The Children of D’Hara
Terry Goodkind
Head of Zeus
Review: Lauren O’Connor-May
Fantasy author Terry Goodkind died in September last year and his last five novellas in the Sword of Truth series, The Scribbly Man, Hateful Things, Wasteland, Witch’s Oath and Into Darkness, all of which were published in the last two years, have been rereleased as one very fat book.
The book – or books – continue the story of Lord Richard Rahl, a war wizard, and his wife Kahlan, the mother confessor.
I have not read the predecessor books but I was not at a loss to follow the story.
Lord Rahl, who is a king of sorts, is now ruling D’Hara with Kahlan at his side. The pair are the last of their kind among magical folk.
The story starts when a man from a usually benign group of people issues Lord Rahl with an unusual challenge. The challenge doesn’t phase the lord but it perplexes his wife, who senses that something more sinister is afoot.
After the mother confessor leaves with the man to interrogate him privately, a new character emerges on the scene, a mysterious witch-woman, who also challenges Lord Rahl but in a non-threatening way. With this dual challenge out of the way, the story gets under way and a bizarre gorefest begins.
The curious thing about this book is that the removal of the internal divisions to make it flow seamlessly over more than a hundred chapters, meant that the builds, climaxes and cliffhangers of the individual books fall flat.

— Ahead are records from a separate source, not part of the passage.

(** ** The term of the user query *)

Lemma escape_char_plain (a : ascii) :
  is_special a = false -> escape_char a = String a EmptyString.
Proof.
  unfold is_special, is_metachar, escape_char. intros H.
  apply orb_false_iff in H. destruct H as [H1 H].
  apply orb_false_iff in H. destruct H as [H H5].
  apply orb_false_iff in H. destruct H as [H H4].
  apply orb_false_iff in H. destruct H as [H2 H3].
  now rewrite H1, H2, H3, H4, H5.
Qed.

Lemma escape_filter_chars_plain (s : string) :
  (forall c, is_special c = true -> PyStr.mem c s = false) ->
  escape_filter_chars s = s.
Proof.
  induction s as [|a s IH]; intros H; [reflexivity|].
  rewrite escape_filter_chars_cons.
  assert (Ha : is_special a = false).
  { destruct (is_special a) eqn:E; [|reflexivity].
    specialize (H a E). cbn [PyStr.mem] in H. now rewrite Ascii.eqb_refl in H. }
  rewrite (escape_char_plain a Ha). cbn [String.append]. f_equal. apply IH.
  intros c Hc. specialize (H c Hc). cbn [PyStr.mem] in H.
  now apply orb_false_iff in H.
Qed.

(** X25.  With no user filter configured, the query of the user search is the
    disjunction of the uid and the email attribute on one term followed by the
    suffix; the term is the lookup term escaped: it holds no star, no
    parenthesis and no NUL, and it is the lookup term itself when that holds
    none of the characters that are escaped. *)
Theorem user_query_term_is_escaped :
  forall (self : LDAPUsers) (u suffix : string),
    _ldap_user_filter self = None ->
    exists term : string,
      user_query self u suffix =
        "(|(" +++ _uid_attr self +++ "=" +++ (term +++ suffix) +++ ")("
              +++ _email_attr self +++ "=" +++ (term +++ suffix) +++ "))" /\
      (forall c, is_metachar c = true -> PyStr.mem c term = false) /\
      ((forall c, is_special c = true -> PyStr.mem c u = false) -> term = u).
Proof.
  intros self u suffix Hf. exists (escape_filter_chars u). split; [|split].
  - unfold user_query, _add_user_filter. now rewrite Hf.
  - intros c Hc. now apply escape_filter_chars_no_metachar.
  - apply escape_filter_chars_plain.
Qed.

Lemma user_query_term_is_escaped_witness :
  exists term : string,
    user_query Fixtures.one_path "a*b" "*" =
      "(|(" +++ "uid" +++ "=" +++ (term +++ "*") +++ ")("
            +++ "mail" +++ "=" +++ (term +++ "*") +++ "))" /\
    (forall c, is_metachar c = true -> PyStr.mem c term = false) /\
    ((forall c, is_special c = true -> PyStr.mem c "a*b" = false) -> term = "a*b").
Proof.
  exact (user_query_term_is_escaped Fixtures.one_path "a*b" "*" eq_refl).
Defined.

(** ** Limit and DN of the results *)

(** X26.  When the user search returns results, it returns no message, at
    most [limit] results, and only results with a non-empty DN. *)
Theorem user_search_results_bounded :
  forall (srv : DirectoryClient) (lookup_robot : string -> bool) (self : LDAPUsers)
         (u : string) (limit : nat) (suffix : string) (fs fr fg : bool)
         (h h' : history) (results : list _LDAPResult) (e : option string),
    _ldap_user_search srv lookup_robot self u limit suffix fs fr fg h =
      (h', Ret (Some results, e)) ->
    e = None /\
    List.length results <= limit /\
    Forall (fun result => truthy (dn result) = true) results.
Proof.
  intros srv robot self u limit suffix fs fr fg h h' results e H.
  destruct (user_search_shape _ _ _ _ _ _ _ _ _ _ _ _ _ H)
    as [[Hn _] | [-> [pairs Hr]]]; [discriminate Hn|].
  injection Hr as ->. split; [reflexivity|]. split.
  - etransitivity; [apply filter_length_le|].
    rewrite length_map. unfold take. apply firstn_le_length.
  - apply Forall_forall. intros x Hx. now apply filter_In in Hx.
Qed.

Lemma user_search_results_bounded_witness :
  _ldap_user_search MoreFixtures.two_carols Fixtures.robots Fixtures.one_path "carol" 2 ""
    false false false [] =
  ([admin_bind Fixtures.one_path; EUnbind; admin_bind Fixtures.one_path;
    ESearchS Fixtures.STAFF SCOPE_SUBTREE "(|(uid=carol)(mail=carol))"; EUnbind],
   Ret (Some [as_result MoreFixtures.carol_without_mail], None)) /\
  @None string = None.
Proof.
  split; [reflexivity|].
  exact (proj1 (user_search_results_bounded MoreFixtures.two_carols Fixtures.robots
                  Fixtures.one_path "carol" 2 "" false false false [] _
                  [as_result MoreFixtures.carol_without_mail] None eq_refl)).
Defined.

(** ** Enumeration over several base paths *)

Section SingleBatches.

Variable srv : DirectoryClient.
Variable self : LDAPUsers.
Variable search_flt : string.
Variable page_size : nat.
Variable mid : string -> msgid.
Variable batch : string -> list pair.
Variable ctrls : string -> list control.
Variable items : string -> list member.

Hypothesis issued :
  forall (h : history) (base : string),
    search_ext srv h base SCOPE_SUBTREE search_flt page_size "" (attributes self) =
    inr (mid base).
Hypothesis fetched :
  forall (h : history) (base : string),
    result3 srv h (mid base) = inr (batch base, ctrls base).
Hypothesis last_batch : forall base, no_continuation (ctrls base).
Hypothesis resolves : forall base, resolved self (batch base) = Some (items base).
(** The environment of the process when [run_process] is over in it: for
    the child, the one it hands to the new image. *)
Definition child_env (sys : os) (c : child) (o : opts) (pipes : list (Z * Z))
  (p : process) : gmap string string :=
  env (final_process (run_process sys c o pipes p)).

(** ** myfork, fork path (lines 91-120) *)

(** The loop of lines 95-102 from index [i], [n] pipes to go: the pipes made
    so far stay open when a later [pipe] fails. *)
Fixpoint create_pipes (i n : nat) (results : list (option (Z * Z))) (p : process)
  : option (list (Z * Z)) * process :=
  match n with
  | O => (Some [], p)
  | S n' =>
      match results with
      | Some (rd, wr) :: results' =>
          match create_pipes (S i) n' results' (open_pipe i rd wr p) with
          | (Some pipefds, p') => (Some ((rd, wr) :: pipefds), p')
          | (None, p') => (None, p')
          end
      | _ => (None, p)
      end
  end.

Definition myfork (sys : os) (c : child) (o : opts) (p : process) : outcome :=
  match create_pipes 0 3 (pipe_results sys) p with
  | (None, p) => Returned (-1) c p
  | (Some pipefds, p) =>
      match run_process sys c o pipefds p with
      | Returned pid' c p =>
          if pid' <? 0 then Returned (-1) c p
          else
            let p := fold_left (fun p i => close (wr_end pipefds i) p) [0; 1; 2]%nat p in
            Returned 0 {| newargv := newargv c; pid := pid';
                          process_handle := process_handle c;
                          fd := map (rd_end pipefds) [0; 1; 2]%nat |} p
      | r => r
      end
  end.

End Fork.

(** ** The Windows path: the target process and the Win32 calls *)

(** The two builds of [dll_inject]: [_M_IX86] and [_M_AMD64]. *)
Inductive arch := M_IX86 | M_AMD64.
(** * llm_hub: the guardrail pipeline of [orchestrator_v5.py]

    A shallow embedding of the text guardrails (post splitting, the critic,
    the deterministic reviser), of the retrying completion client and of the
    queue processor, with the properties the specification states of them.

    Python strings are sequences of Unicode code points: [len], slicing and
    [rfind] count code points, so a string is a [list N] here.  The ellipsis
    and the em dash of the source are one code point each. *)

From Stdlib Require Import ZArith NArith QArith Lia Bool Ascii String DecimalString.
From stdpp Require Import base list gmap sorting.

Local Open Scope nat_scope.

(** ** Strings *)

Module Py.

Abbreviation char := N (only parsing).
Abbreviation str := (list N) (only parsing).

(** An ASCII literal of the source as a code point sequence. *)
Definition lit (s : string) : str :=
  map N_of_ascii (list_ascii_of_string s).

Definition SPACE : char := 32%N.
Definition NEWLINE : char := 10%N.
Definition CR : char := 13%N.
Definition ELLIPSIS : char := 8230%N.   (* U+2026 *)
Definition EM_DASH : char := 8212%N.    (* U+2014 *)

(** [str.isspace] on one code point, which is also what [str.strip] strips
    and what the pattern class \s matches on [str] patterns. *)
Definition isspace (c : char) : bool :=
  ((9 <=? c) && (c <=? 13) || (28 <=? c) && (c <=? 32)
   || (c =? 133) || (c =? 160) || (c =? 5760)
   || (8192 <=? c) && (c <=? 8202)
   || (c =? 8232) || (c =? 8233) || (c =? 8239) || (c =? 8287)
   || (c =? 12288))%N.

(** The line boundaries of [str.splitlines]. *)
Definition is_linebreak (c : char) : bool :=
  ((10 <=? c) && (c <=? 13) || (28 <=? c) && (c <=? 30)
   || (c =? 133) || (c =? 8232) || (c =? 8233))%N.

Fixpoint lstrip (s : str) : str :=
  match s with
  | c :: s' => if isspace c then lstrip s' else s
  | [] => []
  end.

Definition rstrip (s : str) : str := reverse (lstrip (reverse s)).

Definition strip (s : str) : str := rstrip (lstrip s).

(** [s[:k]] for an integer [k]: a negative [k] counts from the end. *)
Definition slice_to (s : str) (k : Z) : str :=
  if (k <? 0)%Z
  then take (Z.to_nat (Z.max 0 (Z.of_nat (length s) + k))) s
  else take (Z.to_nat k) s.

(** Index of the last occurrence of [c] in [s], scanning from index [i]. *)
Fixpoint last_index_from (c : char) (i : nat) (s : str) (best : option nat)
  : option nat :=
  match s with
  | [] => best
  | x :: s' =>
      last_index_from c (S i) s' (if (x =? c)%N then Some i else best)
  end.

One chapter would end on a tense cliffhanger only to have the very next one open with an immediate negation of the cliffhanger and a boring rehash of everything that had happened already. I soon realized that this was because this would have previously been the division where one book ended and another began. A little bit of clever editing would have solved this problem.
Also, the books over-explains some things, with a repetitive dialogue that goes on and on, but leaves other mysteries unsolved.
All the climaxes in the book (and there are many of them) are disappointingly underwhelming − bar one.
Each time, the villain is built up to terrifying proportions and given an almost insurmountable upper hand only to be unsatisfyingly and easily defeated in the end.
But the most annoying thing about the book was the almost worship-like devotion every single character in the book, bar other magical men, had for the lead character.
The apparently “powerful” mother confessor character was rarely given an opportunity to demonstrate this power because she was constantly relegated to the background so that the perfect Lord Rahl could dominate most of the story.